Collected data
______

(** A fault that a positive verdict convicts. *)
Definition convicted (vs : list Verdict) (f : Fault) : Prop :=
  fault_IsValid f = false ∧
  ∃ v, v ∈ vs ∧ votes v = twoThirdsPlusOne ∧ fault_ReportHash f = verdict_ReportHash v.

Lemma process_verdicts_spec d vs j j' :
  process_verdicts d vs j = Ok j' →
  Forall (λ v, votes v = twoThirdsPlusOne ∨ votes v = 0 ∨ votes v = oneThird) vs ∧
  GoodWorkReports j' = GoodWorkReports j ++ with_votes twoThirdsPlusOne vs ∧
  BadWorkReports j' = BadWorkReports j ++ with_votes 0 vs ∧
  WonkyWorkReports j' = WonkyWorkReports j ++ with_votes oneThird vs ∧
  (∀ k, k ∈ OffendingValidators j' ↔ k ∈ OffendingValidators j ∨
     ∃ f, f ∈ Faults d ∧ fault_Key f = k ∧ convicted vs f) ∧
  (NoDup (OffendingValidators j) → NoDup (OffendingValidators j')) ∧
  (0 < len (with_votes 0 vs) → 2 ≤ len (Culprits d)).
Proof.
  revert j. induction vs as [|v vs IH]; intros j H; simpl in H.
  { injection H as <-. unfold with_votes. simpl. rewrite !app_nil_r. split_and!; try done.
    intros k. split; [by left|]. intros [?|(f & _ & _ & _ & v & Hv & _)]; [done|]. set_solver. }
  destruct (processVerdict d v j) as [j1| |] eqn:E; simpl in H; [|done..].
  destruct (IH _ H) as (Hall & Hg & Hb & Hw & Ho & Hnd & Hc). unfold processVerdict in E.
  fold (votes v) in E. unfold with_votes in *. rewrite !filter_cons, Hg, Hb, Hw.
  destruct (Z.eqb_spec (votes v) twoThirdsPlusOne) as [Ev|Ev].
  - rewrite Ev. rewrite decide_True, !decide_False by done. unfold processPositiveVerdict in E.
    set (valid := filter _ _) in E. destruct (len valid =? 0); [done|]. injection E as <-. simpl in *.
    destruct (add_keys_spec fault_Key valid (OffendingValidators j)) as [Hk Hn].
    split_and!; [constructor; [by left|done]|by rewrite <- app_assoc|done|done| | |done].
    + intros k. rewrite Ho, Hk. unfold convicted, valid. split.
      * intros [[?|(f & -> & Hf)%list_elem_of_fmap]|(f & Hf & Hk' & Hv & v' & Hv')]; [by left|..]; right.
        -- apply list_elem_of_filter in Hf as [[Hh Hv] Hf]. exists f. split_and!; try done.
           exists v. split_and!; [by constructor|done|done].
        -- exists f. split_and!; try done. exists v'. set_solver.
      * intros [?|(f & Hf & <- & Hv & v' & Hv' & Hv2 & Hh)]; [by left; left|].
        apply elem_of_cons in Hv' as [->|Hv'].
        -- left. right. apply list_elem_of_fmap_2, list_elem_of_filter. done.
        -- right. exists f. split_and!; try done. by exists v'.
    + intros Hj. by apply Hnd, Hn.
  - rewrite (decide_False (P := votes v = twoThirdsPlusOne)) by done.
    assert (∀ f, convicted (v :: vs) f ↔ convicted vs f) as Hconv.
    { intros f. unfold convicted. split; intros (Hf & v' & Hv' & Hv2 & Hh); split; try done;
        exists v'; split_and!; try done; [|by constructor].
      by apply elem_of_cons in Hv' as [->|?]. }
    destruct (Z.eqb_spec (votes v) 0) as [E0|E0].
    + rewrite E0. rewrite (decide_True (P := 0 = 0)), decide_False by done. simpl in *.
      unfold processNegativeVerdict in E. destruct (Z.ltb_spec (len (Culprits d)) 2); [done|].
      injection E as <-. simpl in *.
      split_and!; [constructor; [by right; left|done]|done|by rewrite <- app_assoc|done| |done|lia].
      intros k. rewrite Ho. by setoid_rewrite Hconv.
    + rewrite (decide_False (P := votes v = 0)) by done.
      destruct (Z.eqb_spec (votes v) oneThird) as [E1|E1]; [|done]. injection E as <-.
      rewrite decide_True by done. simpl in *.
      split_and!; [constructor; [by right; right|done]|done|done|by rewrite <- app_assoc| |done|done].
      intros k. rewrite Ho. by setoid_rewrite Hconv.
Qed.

______

Your instructions
Please make the answer a complete, exact reproduction of the records.

Task result
(** A fault that a positive verdict convicts. *)
Definition convicted (vs : list Verdict) (f : Fault) : Prop :=
  fault_IsValid f = false ∧
  ∃ v, v ∈ vs ∧ votes v = twoThirdsPlusOne ∧ fault_ReportHash f = verdict_ReportHash v.

Lemma process_verdicts_spec d vs j j' :
  process_verdicts d vs j = Ok j' →
  Forall (λ v, votes v = twoThirdsPlusOne ∨ votes v = 0 ∨ votes v = oneThird) vs ∧
  GoodWorkReports j' = GoodWorkReports j ++ with_votes twoThirdsPlusOne vs ∧
  BadWorkReports j' = BadWorkReports j ++ with_votes 0 vs ∧
  WonkyWorkReports j' = WonkyWorkReports j ++ with_votes oneThird vs ∧
  (∀ k, k ∈ OffendingValidators j' ↔ k ∈ OffendingValidators j ∨
     ∃ f, f ∈ Faults d ∧ fault_Key f = k ∧ convicted vs f) ∧
  (NoDup (OffendingValidators j) → NoDup (OffendingValidators j')) ∧
  (0 < len (with_votes 0 vs) → 2 ≤ len (Culprits d)).
Proof.
  revert j. induction vs as [|v vs IH]; intros j H; simpl in H.
  { injection H as <-. unfold with_votes. simpl. rewrite !app_nil_r. split_and!; try done.
    intros k. split; [by left|]. intros [?|(f & _ & _ & _ & v & Hv & _)]; [done|]. set_solver. }
  destruct (processVerdict d v j) as [j1| |] eqn:E; simpl in H; [|done..].
  destruct (IH _ H) as (Hall & Hg & Hb & Hw & Ho & Hnd & Hc). unfold processVerdict in E.
  fold (votes v) in E. unfold with_votes in *. rewrite !filter_cons, Hg, Hb, Hw.
  destruct (Z.eqb_spec (votes v) twoThirdsPlusOne) as [Ev|Ev].
  - rewrite Ev. rewrite decide_True, !decide_False by done. unfold processPositiveVerdict in E.
    set (valid := filter _ _) in E. destruct (len valid =? 0); [done|]. injection E as <-. simpl in *.
    destruct (add_keys_spec fault_Key valid (OffendingValidators j)) as [Hk Hn].
    split_and!; [constructor; [by left|done]|by rewrite <- app_assoc|done|done| | |done].
    + intros k. rewrite Ho, Hk. unfold convicted, valid. split.
      * intros [[?|(f & -> & Hf)%list_elem_of_fmap]|(f & Hf & Hk' & Hv & v' & Hv')]; [by left|..]; right.
        -- apply list_elem_of_filter in Hf as [[Hh Hv] Hf]. exists f. split_and!; try done.
           exists v. split_and!; [by constructor|done|done].
        -- exists f. split_and!; try done. exists v'. set_solver.
      * intros [?|(f & Hf & <- & Hv & v' & Hv' & Hv2 & Hh)]; [by left; left|].
        apply elem_of_cons in Hv' as [->|Hv'].
        -- left. right. apply list_elem_of_fmap_2, list_elem_of_filter. done.
        -- right. exists f. split_and!; try done. by exists v'.
    + intros Hj. by apply Hnd, Hn.
  - rewrite (decide_False (P := votes v = twoThirdsPlusOne)) by done.
    assert (∀ f, convicted (v :: vs) f ↔ convicted vs f) as Hconv.
    { intros f. unfold convicted. split; intros (Hf & v' & Hv' & Hv2 & Hh); split; try done;
        exists v'; split_and!; try done; [|by constructor].
      by apply elem_of_cons in Hv' as [->|?]. }
    destruct (Z.eqb_spec (votes v) 0) as [E0|E0].
    + rewrite E0. rewrite (decide_True (P := 0 = 0)), decide_False by done. simpl in *.
      unfold processNegativeVerdict in E. destruct (Z.ltb_spec (len (Culprits d)) 2); [done|].
      injection E as <-. simpl in *.
      split_and!; [constructor; [by right; left|done]|done|by rewrite <- app_assoc|done| |done|lia].
      intros k. rewrite Ho. by setoid_rewrite Hconv.
    + rewrite (decide_False (P := votes v = 0)) by done.
      destruct (Z.eqb_spec (votes v) oneThird) as [E1|E1]; [|done]. injection E as <-.
      rewrite decide_True by done. simpl in *.
      split_and!; [constructor; [by right; right|done]|done|done|by rewrite <- app_assoc| |done|done].
      intros k. rewrite Ho. by setoid_rewrite Hconv.
Qed.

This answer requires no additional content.